According to Rob Stewart, the snow-sure, high-altitude Austrian resort of Kühtai is so much more than just the dependable late season venue for the annual industry ski test.
Cow Valley – well that is the meaning of Kühtai apparently, although in this high-altitude valley a short drive away from Innsbruck Airport, there are no cows to be seen.
And that’s a good thing, because snow-sure Kühtai, with its village level at 2017 metres, typically has snow stacked right up against the buildings all winter – not such a welcome sight for cows but skiers won’t be disappointed. Indeed, that’s why the ski industry picks the resort for their annual ski test.
Even so, Kühtai doesn’t seem to feature in those lists of famous Austrian ski resorts, such as St Anton, Kitzbuhel or Ischgl. Perhaps it’s the size – the village is quite small, the ski area is relatively small and the nightlife limited to a couple of bars along the main road.
But a ski destination’s merits are so much more than just one of these measures; and I think Kühtai has that rare blend of many qualities that combine to make a well-seasoned ski destination.
Hiking through snowy surfaces in Kühtai. Photo: Markos Mant, Unsplash.
Kühtai’s 80 km’s of slopes straddle both side of the high-mountain pass that runs through the village. There’s a north and south facing side, both offering a very different feel, with the sunny south side flowing with long and sometimes challenging red runs and the north side presenting a huge variety of terrain that includes reds, blacks and some interesting off-piste possibilities that are easily accessible.
The description ‘stunning’ is perhaps an overused word when writing about the Alps, but in Kühtai’s case it’s apt because here you’re fully surrounded by majestic peaks pushing towards the 3,000 metre level, with plenty to appeal to ski tourers and eagles alike. There’s a special feel here too; a sense that you’re exploring an exclusive mountain kingdom, which is not claustrophobic, but welcomingly protective.
In terms of the skiing, first-time beginners might struggle a little here. There’s decent nursery slopes and the local ski school has an excellent reputation, but the progression is restricted and the terrain more suited to intermediates, who will benefit from the variety of red runs so ubiquitous across the area.
Experts and off-piste enthusiasts will find plenty to keep them happy, especially those into ski touring – I once bumped into legendary British Mountain Guide Nigel Shephard in the resort who called Kühtai “ski touring paradise” with a big smile on his face.
But Kühtai is also a family resort.
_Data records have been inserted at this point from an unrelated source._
Definition session_inv (name : str) (ss : SessionState) : Prop :=
  forall key p, ss_streams ss !! key = Some p ->
    part_name p = key /\ (0 <= part_start p <= part_end p)%Z /\ (part_end p <= total_rows ss)%Z /\
    exists id, key = name ++ kStreamsMarker ++ id /\ stream_id (next_split_id ss) id.

Definition read_inv {S} (svc : StorageReadService S) : Prop :=
  forall name ss, sessions_ svc !! name = Some ss ->
    session_inv name ss /\
    exists project k, (k < next_session_id_ svc)%Z /\ name = session_name_for project k.

Lemma digit_or_minus_no_slash z : "/"%char ∉ StrInt z.
Proof.
  apply StrInt_no_char; [|done].
  apply not_true_is_false. intros E%ascii_isdigit_spec. by destruct E.
Qed.

Lemma stream_id_key next id : stream_id next id -> ("/"%char ∉ id) /\ id <> [].
Proof.
  destruct 1 as [i|k suffix _ Hs].
  - split; [apply digit_or_minus_no_slash|apply StrInt_nonempty].
  - split; [|done]. rewrite !elem_of_app. intros [Hin|[Hin|Hin]].
    + vm_compute in Hin. set_solver.
    + by apply digit_or_minus_no_slash in Hin.
    + destruct Hs; subst; set_solver.
Qed.

Lemma stream_id_mono next next' id : (next <= next')%Z -> stream_id next id -> stream_id next' id.
Proof. destruct 2; constructor; [lia|done]. Qed.

Lemma session_name_inj p q k j : session_name_for p k = session_name_for q j -> k = j.
Proof.
  unfold session_name_for. intros E.
  assert (forall r z, $"projects/" ++ r ++ $"/locations/-/sessions/s" ++ StrInt z =
    ($"projects/" ++ r ++ $"/locations/-/sessions") ++ "/"%char :: "s"%char :: StrInt z) as K.
  { intros r z. rewrite <- !app_assoc. done. }
  rewrite !K in E. apply app_sep_inj_r in E as [_ E].
  - injection E as E. by apply StrInt_inj.
  - rewrite elem_of_cons. intros [?|Hin]; [done|]. by apply digit_or_minus_no_slash in Hin.
  - rewrite elem_of_cons. intros [?|Hin]; [done|]. by apply digit_or_minus_no_slash in Hin.
Qed.

Lemma session_name_fresh {S} (svc : StorageReadService S) project :
  read_inv svc -> sessions_ svc !! session_name_for project (next_session_id_ svc) = None.
Proof.
  intros I. destruct (_ !! _) as [ss|] eqn:L; [|done].
  destruct (I _ _ L) as (_ & p & k & Hk & E). apply session_name_inj in E. lia.
Qed.

(** A split half is a new name in its session. *)
Lemma split_name_fresh name ss suffix :
  session_inv name ss -> suffix = "p"%char \/ suffix = "r"%char ->
  ss_streams ss !! split_name name (next_split_id ss) suffix = None.
Proof.
  intros I Hs. destruct (_ !! _) as [p|] eqn:L; [|done]. exfalso.
  destruct (I _ _ L) as (_ & _ & _ & id & E & Hid).
  change (split_name name (next_split_id ss) suffix) with
    (name ++ kStreamsMarker ++ $"split" ++ StrInt (next_split_id ss) ++ [suffix]) in E.
  apply app_inv_head, app_inv_head in E. destruct Hid as [i|k s Hk _].
  - pose proof (StrInt_chars i) as F. rewrite <- E in F.
    apply Forall_inv in F as [D%ascii_isdigit_spec|D]; [by destruct D|done].
  - apply app_inv_head in E. apply app_inj_tail in E as [E _]. apply StrInt_inj in E. lia.
Qed.

Lemma split_names_differ name k : split_name name k "p" <> split_name name k "r".
Proof.
  unfold split_name. intros E. do 2 apply app_inv_head in E. by apply app_inv_head in E.
Qed.

Lemma BuildPartitions_session_inv name t sch wh sel n total :
  (0 < n)%Z -> (0 <= total)%Z ->
  session_inv name (mkSession t sch wh sel total
    (add_partitions (BuildPartitions name n total) ∅) 0).
Proof.
  intros Hn Ht key p L. simpl in L. apply add_partitions_inv in L as [L|[Hin ->]]; [by rewrite lookup_empty in L|].
  destruct (BuildPartitions_in _ _ _ _ Hn Ht Hin) as (i & Hi & -> & R1 & R2).
  split; [done|]. split; [done|]. split; [done|].
  exists (StrInt i). split; [done|constructor].
Qed.
End invariant.

Section handler_laws.
Context `{AbslTextLaws, AbslDouble, AbslTime} {S : Type} `{StorageLaws S}.
Context (TranspileRowRestriction : str -> TableId -> S -> StatusOr str).
Implicit Types (svc : StorageReadService S).

(** The state a successful CreateReadSession leaves. *)
Lemma CreateReadSession_Ok svc req svc' rs :
  CreateReadSession TranspileRowRestriction svc req = (svc', Ok rs) -> read_inv svc ->
  exists project tid sch wh sel,
    let name := session_name_for project (next_session_id_ svc) in
    let total := Z.of_nat (length (contents (rd_storage svc) tid)) in
    let parts := BuildPartitions name (NegotiateStreamCount (max_stream_count req) total) total in
    ParseTablePath (rq_table req) = Ok tid /\ GetSchema (rd_storage svc) tid = Ok sch /\
    ParseReadSessionWhereSql TranspileRowRestriction (rq_read_options req) tid (rd_storage svc) = Ok wh /\
    ParseReadSessionSelectedFields (rq_read_options req) sch = Ok sel /\
    rs_name rs = name /\ rs_streams rs = map part_name parts /\
    sessions_ svc !! name = None /\
    svc' = mkReadService (rd_storage svc) (next_session_id_ svc + 1)
             (<[name := mkSession tid sch wh sel total (add_partitions parts ∅) 0]> (sessions_ svc)).
Proof.
  unfold CreateReadSession. intros E I.
  destruct (ParseParent _) as [project|] eqn:E1; [|done].
  destruct (ParseTablePath _) as [tid|] eqn:E2; [|done].
  destruct (_ && _); [done|].
  destruct (GetSchema _ _) as [sch|] eqn:E3; [|done].
  destruct (ParseReadSessionWhereSql _ _ _ _) as [wh|] eqn:E4; [|done].
  destruct (ParseReadSessionSelectedFields _ _) as [sel|] eqn:E5; [|done].
  destruct (CountRows _ _) as [total|] eqn:E6; [|done].
  apply count_ok in E6. unfold NewSessionId, emplace in E. cbn [sessions_ rd_storage next_session_id_] in E.
  rewrite session_name_fresh in E by done. simplify_eq/=.
  exists project, tid, sch, wh, sel.
  do 7 (split; [by auto using session_name_fresh|]). done.
Qed.

Lemma CreateReadSession_inv svc req :
  read_inv svc -> read_inv (CreateReadSession TranspileRowRestriction svc req).1.
Proof.
  intros I. destruct (CreateReadSession _ svc req) as [svc' [rs|e]] eqn:E.
  - apply CreateReadSession_Ok in E as (project & tid & sch & wh & sel & _ & _ & _ & _ & _ & _ & _ & ->); [|done].
    intros name ss. simpl. destruct (decide (name = session_name_for project (next_session_id_ svc))) as [->|].
    + rewrite lookup_insert_eq. intros [= <-]. split.
      * apply BuildPartitions_session_inv; [|lia].
        pose proof (NegotiateStreamCount_bounds (max_stream_count req)
          (Z.of_nat (length (contents (rd_storage svc) tid)))). lia.
      * eexists _, _. split; [|done]. lia.
    + rewrite lookup_insert_ne by done. intros L. destruct (I _ _ L) as (? & p & k & ? & ?).
      split; [done|]. exists p, k. split; [lia|done].
  - assert (svc' = svc) as ->; [|done].
    unfold CreateReadSession, NewSessionId in E. repeat case_match; by simplify_eq/=.
Qed.

Lemma SplitReadStream_Ok svc name fraction svc' p r :
  SplitReadStream svc name fraction = (svc', Ok (p, r)) -> read_inv svc ->
  exists sname ss original mid,
    sessions_ svc !! sname = Some ss /\ ss_streams ss !! name = Some original /\
    (part_start original < mid < part_end original)%Z /\
    p = split_name sname (next_split_id ss) "p" /\ r = split_name sname (next_split_id ss) "r" /\
    svc' = set_session svc sname (mkSession (ss_table ss) (ss_schema ss) (ss_where_sql ss)
      (ss_selected_fields ss) (total_rows ss)
      (<[r := mkPartition r mid (part_end original)]>
         (<[p := mkPartition p (part_start original) mid]> (ss_streams ss)))
      (next_split_id ss + 1)).
Proof.
  unfold SplitReadStream. intros E I. case_bool_decide; [done|].
  destruct (negb _); [done|]. destruct (ParseReadStreamName name) as [[sname key]|]; [|done].
  destruct (sessions_ svc !! sname) as [ss|] eqn:L; [|done].
  destruct (ss_streams ss !! name) as [o|] eqn:Ls; [|done].
  destruct (I _ _ L) as [Is _]. destruct (Is _ _ Ls) as (_ & R1 & _ & _).
  destruct (part_end o <? 0)%Z eqn:Neg; [bool_to_prop; lia|].
  destruct (_ <=? 1)%Z; [done|]. set (mid := split_point _ _ _) in E.
  destruct (_ || _) eqn:B; [done|]. bool_to_prop. injection E as <- <- <-.
  exists sname, ss, o, mid. do 5 (split; [done || lia|]).
  do 2 f_equal. unfold add_partitions, emplace. simpl.
  rewrite (split_name_fresh sname ss "p"), lookup_insert_ne by auto using split_names_differ.
  by rewrite (split_name_fresh sname ss "r") by auto.
Qed.

Lemma SplitReadStream_inv svc name fraction :
  read_inv svc -> read_inv (SplitReadStream svc name fraction).1.
Proof.
  intros I. destruct (SplitReadStream svc name fraction) as [svc' [[p r]|e]] eqn:E.
  - apply SplitReadStream_Ok in E as (sname & ss & o & mid & L & Lo & Hm & -> & -> & ->); [|done].
    destruct (I _ _ L) as [Is Hname]. destruct (Is _ _ Lo) as (_ & R1 & R2 & _).
    intros n0 ss0. simpl. destruct (decide (n0 = sname)) as [->|]; [|rewrite lookup_insert_ne by done; apply I].
    rewrite lookup_insert_eq. intros [= <-]. split; [|done].
    intros key q. simpl.
    assert (forall sfx, sfx = "p"%char \/ sfx = "r"%char -> exists id,
      split_name sname (next_split_id ss) sfx = sname ++ kStreamsMarker ++ id /\
      stream_id (next_split_id ss + 1) id) as Hid.
    { intros sfx Hs. eexists. split; [done|]. apply id_split; [lia|done]. }
    destruct (decide (key = split_name sname (next_split_id ss) "r")) as [->|Hr].
    { rewrite lookup_insert_eq. intros [= <-]. simpl. repeat split; auto; lia. }
    rewrite lookup_insert_ne by done.
    destruct (decide (key = split_name sname (next_split_id ss) "p")) as [->|Hp].
    { rewrite lookup_insert_eq. intros [= <-]. simpl. repeat split; auto; lia. }
    rewrite lookup_insert_ne by done. intros Lq. destruct (Is _ _ Lq) as (? & ? & ? & id & ? & ?).
    repeat split; try done; try lia. exists id. split; [done|]. by eapply stream_id_mono; [|done]; lia.
  - assert (svc' = svc) as ->; [|done].
    unfold SplitReadStream in E. repeat case_match; by simplify_eq/=.
Qed.
End handler_laws.

(** ** Reading a stream *)

Section reading.
Context `{AbslTextLaws, AbslDouble, AbslTime} {S : Type} `{StorageLaws S}.
Implicit Types (svc : StorageReadService S).

(** The store serves scans of the table that ask for no predicate and no
    projection, and they end without an error. *)
Definition readable (s : S) (t : TableId) : Prop :=
  forall f, where_sql f = None -> equality_predicate f = None -> selected_fields f = [] ->
    exists it, CreateReadStream s t f = Ok it /\ iter_error it = None.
The sheer convenience of the accommodation, mostly located right next to the slopes, and the fact that all runs lead back to the valley, make it a safe and enjoyable destination, especially for families who have skied before.
Kühtai village is mainly dominated by large four-star hotels, but what it might lack in traditional Austrian architecture, it more than makes up for in the quality and excellent value for money of the accommodation. The Austrian’s certainly know how to do hospitality, with most offering half or full-board options. The latter works so well as the hotels are so easy to ski back to for lunch.
Both the Sport Hotel and the Astoria are owned by the same family and are available throughout the winter period. The two hotels are large four stars, with traditional ‘wellness’ centres (spa, pool, sauna) for those who want to take a break from the slopes or relax after. The food is a high standard, with four-course evening dinners, healthy lunch choices and an extensive buffet breakfast.
Austrian ski resort nightlife has a formidable reputation to live up to, so relatively Kühtai isn’t a resort you’d have on the top of the list when it comes to après ski, but of course there’s still some fun to be had if you insist. There’s the Kaos bar, located in the Hotel Tyrol building on the main road, which is occasionally chaotic, but mostly fairly civilised. The Igloo village close to the Hotel Alpenrose in the lower part of the village offers an alternative and fun venue, with its natural ice bar and warm cow skin rugs. Otherwise there is the bar at the Hotel Konradin and the restaurant Kühtaier Dorfstadle. But for most, Kühtai will offer a couple of drinks with like-minded guests in the welcoming, comfortable surroundings of their hotel.
So what is the X factor here? What am I staking my reputation on by saying Kühtai is a place you should be considering for your next ski holiday?
Well, the small but perfectly formed valley is a place that I’m very much looking forward to travelling back to again for the 7th year in a row, and if that’s not enough to persuade you then perhaps you’ll catch me in one of the cosy hotel bars this winter where I’ll talk about it until the cows come home.